Turkey’s military incursion into northeastern Syria was never going to be popular. It aims to address a problem that only Turkey experiences and which, it seems, concerns only Turkey.

Nonetheless, the international reaction to Operation Peace Spring, as Turkey calls it, has taken Turkish officials by surprise. They expected disapproval, but the vehemence with which Turkey has been condemned is something new.

Foreign politicians have demanded that Turkey face sanctions; foreign officials have used their positions to brief in favour of Turkey’s enemy; and the foreign media has been near-universal in its condemnation.

For Turkey, all this was not expected. Operation Peace Spring has done great damage to Turkey’s international stock, so much so that it is likely to reverse how skilfully Turkey handled another crisis – the murder of Saudi dissident and journalist Jamal Khashoggi in Saudi Arabia’s Istanbul consulate last year.
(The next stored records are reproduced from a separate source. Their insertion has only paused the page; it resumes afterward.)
Lemma write_mappings_file_outcome mappings w :
  write_mappings_file mappings w =
  if can_write_mappings w
  then (Ok tt,
        set_file MAPPINGS_FILE (overwrite (mappings_file w) (Some mappings))
          w)
  else (Raise (write_error w), after_failed_write w).
Proof.
  destruct w as [mf cf [] [] cw lg [|r] cfail]; reflexivity.
Qed.

Lemma save_mappings_plain mappings w :
  save_mappings mappings false w =
  if can_write_mappings w
  then (Ok true,
        add_log (LogInfo InfoSaved)
          (set_file MAPPINGS_FILE
             (overwrite (mappings_file w) (Some mappings)) w))
  else (Ok false,
        add_log (LogError ErrSave (write_error w)) (after_failed_write w)).
Proof.
  destruct w as [mf cf [] [] cw lg [|r] cfail]; reflexivity.
Qed.

Lemma save_mappings_refused mappings migrate w :
  can_write_mappings w = false →
  save_mappings mappings migrate w =
  (Ok false,
   add_log (LogError ErrSave (write_error w)) (after_failed_write w)).
Proof.
  destruct w as [mf cf [] [] cw lg [|r] cfail]; try discriminate;
    reflexivity.
Qed.

(** A write that cannot be opened, or a directory that cannot be made,
    leaves the world as it was. *)
Lemma after_failed_write_clean w :
  can_write_mappings w = false →
  mappings_write_clean w = true →
  after_failed_write w = w.
Proof.
  destruct w as [mf cf [] [] cw lg [|r] cfail]; try discriminate; done.
Qed.

Lemma after_failed_write_frame w :
  config_file (after_failed_write w) = config_file w ∧
  dir_ok (after_failed_write w) = dir_ok w ∧
  mappings_writable (after_failed_write w) = mappings_writable w ∧
  config_writable (after_failed_write w) = config_writable w ∧
  mappings_failure (after_failed_write w) = mappings_failure w ∧
  config_failure (after_failed_write w) = config_failure w ∧
  log (after_failed_write w) = log w.
Proof.
  by destruct w as [mf cf [] mw cw lg [|r] cfail].
Qed.

(** The inner update never raises and leaves the mappings file and the
    I/O outcomes alone. *)
Lemma update_config_frame w :
  ∃ w', update_config w = (Ok tt, w') ∧
        mappings_file w' = mappings_file w ∧
        dir_ok w' = dir_ok w ∧
        mappings_writable w' = mappings_writable w ∧
        config_writable w' = config_writable w ∧
        mappings_failure w' = mappings_failure w ∧
        config_failure w' = config_failure w.
Proof.
  destruct w as [mf cf d mw cw lg mfail cfail].
  unfold update_config, remove_mappings_from_config. unfold_io. simpl.
  destruct cf as [|h| |v]; simpl; eauto 10.
  destruct (Py.remove_key "mappings" v) as [v1|e1]; simpl; eauto 10.
  destruct (Py.remove_key "trakt_mappings" v1) as [v2|e2]; simpl; eauto 10.
  destruct (Py.remove_key "title_mappings" v2) as [v3|e3]; simpl; eauto 10.
  destruct cw; simpl; eauto 10.
  destruct cfail; simpl; eauto 10.
Qed.

Lemma save_mappings_migrate mappings w :
  can_write_mappings w = true →
  save_mappings mappings true w =
  let w1 := add_log (LogInfo InfoSaved)
              (set_file MAPPINGS_FILE
                 (overwrite (mappings_file w) (Some mappings)) w) in
  (Ok true,
   match config_file w with
   | Absent => w1
   | _ => snd (update_config w1)
   end).
Proof.
  destruct w as [mf cf [] [] cw lg mfail cfail]; try discriminate. intros _.
  unfold save_mappings. unfold_io. simpl.
  destruct cf; simpl; try done;
    match goal with
    | |- context [update_config ?x] =>
        by destruct (update_config_frame x) as (w' & -> & _)
    end.
Qed.

(** A readable, writable config dict loses exactly the three sections. *)
Lemma update_config_dict w (c : gmap string yaml) :
  config_file w = Content (YMap c) →
  config_writable w = true →
  update_config w =
  (Ok tt, add_log (LogInfo InfoUpdatedConfig)
            (set_file CONFIG_FILE (Content (YMap (without_sections c))) w)).
Proof.
  destruct w as [mf cf d mw cw lg mfail cfail]; simpl. intros -> ->.
  unfold update_config, remove_mappings_from_config. unfold_io. simpl.
  rewrite remove_key_dict; simpl.
  rewrite remove_key_dict; simpl. by rewrite remove_key_dict.
Qed.

Lemma save_mappings_frame mappings migrate w :
  ∃ b w', save_mappings mappings migrate w = (Ok b, w') ∧
          b = can_write_mappings w ∧
          mappings_file w' = mappings_after_write mappings w ∧
          dir_ok w' = dir_ok w ∧
          mappings_writable w' = mappings_writable w ∧
          config_writable w' = config_writable w ∧
          mappings_failure w' = mappings_failure w ∧
          config_failure w' = config_failure w.
Proof.
  unfold mappings_after_write.
  destruct (can_write_mappings w) eqn:Hcan.
  - destruct migrate.
    + rewrite save_mappings_migrate by done. simpl.
      destruct (config_file w) eqn:Hc; simpl;
        try (exists true; eexists; split_and!; done);
        match goal with
        | |- context [update_config ?x] =>
            destruct (update_config_frame x)
              as (w' & -> & ? & ? & ? & ? & ? & ?)
        end; simpl; exists true; eexists; split_and!; try done.
    + rewrite save_mappings_plain, Hcan.
      exists true; eexists; split_and!; done.
  - rewrite save_mappings_refused by done.
    destruct (after_failed_write_frame w) as (? & ? & ? & ? & ? & ? & ?).
    exists false; eexists; split_and!; done.
Qed.

End SaveFacts.

(** ** What [load_mappings] does to the world *)

Section LoadFacts.

(** Reading the mappings file changes nothing. *)
Lemma load_from_mappings_file_pure w :
  snd (load_from_mappings_file w) = w.
Proof.
  unfold load_from_mappings_file. unfold_io.
  destruct (file_at MAPPINGS_FILE w) as [|h| |v]; simpl; try done.
  destruct (Py.ensure_key "mappings" v) as [v1|]; simpl; [| done].
  destruct (Py.ensure_key "trakt_mappings" v1) as [v2|]; simpl; [| done].
  by destruct (Py.ensure_key "title_mappings" v2).
Qed.

Lemma load_from_mappings_file_dict w (d : gmap string yaml) :
  mappings_file w = Content (YMap d) →
  load_from_mappings_file w = (Ok (YMap (backfilled d)), w).
Proof.
  intros Hm. unfold load_from_mappings_file. unfold_io. cbn [file_at].
  rewrite Hm. do 3 rewrite ensure_key_dict. reflexivity.
Qed.

Lemma load_mappings_dict w (d : gmap string yaml) :
  mappings_file w = Content (YMap d) →
  load_mappings w = (Ok (YMap (backfilled d)), w).
Proof.
  intros Hm. unfold load_mappings.
  unfold bind at 1. unfold path_exists; simpl. rewrite Hm.
  unfold bind at 1. unfold try_except, bind at 1.
  by rewrite (load_from_mappings_file_dict w d Hm).
Qed.

Lemma load_mappings_absent w :
  mappings_file w = Absent →
  load_mappings w = fallback_to_config w.
Proof.
  intros Hm. unfold load_mappings.
  unfold bind at 1. unfold path_exists; simpl. by rewrite Hm.
Qed.

(** An existing mappings file whose load raises [e]: the error is logged
    and the fallback runs. *)
Lemma load_mappings_raised w e :
  mappings_file w ≠ Absent →
  fst (load_from_mappings_file w) = Raise e →
  load_mappings w =
  fallback_to_config (add_log (LogError ErrLoadMappings e) w).
Proof.
  intros Hm He. unfold load_mappings.
  unfold bind at 1. unfold path_exists; simpl.
  destruct (mappings_file w) eqn:Hf; [done | | |];
    unfold bind at 1; unfold try_except, bind at 1;
    pose proof (load_from_mappings_file_pure w) as Hp;
    destruct (load_from_mappings_file w) as [r w']; simpl in *; subst;
    done.
Qed.

Lemma fallback_to_config_dict w (c : gmap string yaml) :
  config_file w = Content (YMap c) →
  fallback_to_config w =
  (Ok (from_config c),
   add_log (LogInfo InfoAutoMigrated)
     (snd (save_mappings (from_config c) true
             (add_log (LogInfo InfoNotFound) w)))).
Proof.
  intros Hc. unfold fallback_to_config, load_from_config.
  unfold bind at 1. unfold logger_info at 1.
  unfold try_except. unfold bind at 1. unfold read_yaml; simpl.
  rewrite Hc. unfold_io. simpl. fold (from_config c).
  destruct (save_mappings_frame (from_config c) true
              (add_log (LogInfo InfoNotFound) w))
    as (b & w' & Hs & _).
  unfold_io. by rewrite Hs.
Qed.

(** The fallback never raises and leaves the I/O outcomes alone. *)
Lemma fallback_to_config_frame w :
  ∃ doc w', fallback_to_config w = (Ok doc, w') ∧
            dir_ok w' = dir_ok w ∧
            mappings_writable w' = mappings_writable w ∧
            config_writable w' = config_writable w ∧
            mappings_failure w' = mappings_failure w ∧
            config_failure w' = config_failure w.
Proof.
  unfold fallback_to_config, load_from_config.
  unfold bind at 1. unfold logger_info at 1.
  unfold try_except. unfold bind at 1. unfold read_yaml; simpl.
  destruct (config_file w) as [|h| |v] eqn:Hc; simpl;
    try (unfold_io; simpl; by eauto 10).
  unfold bind at 1. unfold lift at 1.
  destruct (Py.get v "mappings" Py.empty_dict) as [m|];
    [| unfold_io; simpl; by eauto 10].
  unfold bind at 1. unfold lift at 1.
  destruct (Py.get v "trakt_mappings" Py.empty_dict) as [t|];
    [| unfold_io; simpl; by eauto 10].
  unfold bind at 1. unfold lift at 1.
  destruct (Py.get v "title_mappings" Py.empty_dict) as [ti|];
    [| unfold_io; simpl; by eauto 10].
  unfold bind at 1.
  destruct (save_mappings_frame (synthesize m t ti) true
              (add_log (LogInfo InfoNotFound) w))
    as (b & w' & -> & _ & Hf & Hd & Hmw & Hcw & Hmf & Hcf).
  unfold_io. simpl in *. do 2 eexists. split; [done |].
  simpl. by split_and!.
Qed.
In the West, both in general and in the specific case of the Syrian Kurdish-led People’s Protection Units (YPG), Kurds are thought of as plucky underdogs, beset on all sides, savagely victimised, and perhaps, in the European and American mind, ‘most like us’.

All this has intensified since both the Iraq war and the 2014 campaign against Islamic State in which Kurds in northern Iraq and Syria’s northeast were used by the global coalition as ground forces against Islamic State (ISIS).

Because many foreign fighters who joined ISIS travelled through Turkey, and Turkey did not fire upon ISIS when it was fighting the YPG in northern Syria, Turkey has never escaped innuendo that it supports ISIS, perhaps even created ISIS, and does not seriously want ISIS defeated.

Turkey prioritises, as it has always prioritised, defeating the YPG, which it sees as part of the PKK, despite of global opinion. It does this despite the vehemence and bipartisan condemnation Turkey has received in continental Europe, Britain and the United States. This criticism has become stronger and more aggressive.

Much of this has come from the U.S. and European press.

‘The last two weeks, ostensible reporters for reputable outlets have printed uncritically every claim from the PKK, first against Turkey and the Peace Spring operation and later about the SDF role in killing the caliph’, said Kyle Orton, a Middle East analyst, referring to the formerly U.S.-backed Syrian Democratic Forces, which is made up of the YPG and other allied groups.

‘The PKK’s ability to set the agenda in the Western media is truly remarkable, a case study any aspiring insurgent or terrorist force should pay serious attention to’, he said.

U.S. soldiers expressing regret about their Syrian withdrawal have received wide coverage in U.S. media and the U.S. House of Representatives passed a sanctions bill against Turkey.

All this was insufficient to alter Turkey’s objectives in Syria.

In Europe, a negative view of Turkey and President Recep Tayyip Erdoğan is easier to sustain than a positive view – the European sense that Turkey supported ISIS still has great traction. Turkey’s actions in Syria in the past year, and especially the past month, have entrenched anti-Turkish feelings, and will have serious consequences.

No sanctions could deter Turkey.

But all of these perceptions, including the shock and outrage expressed by European and U.S. politicians and the public, could snowball. International outrage could deny Turkey sympathy and support as it finds itself continuing to navigate difficult waters in Syria, and trying hard to forge new working relationships with Russia and the Syrian government in order to reform the country after Turkey concludes its campaign against the YPG.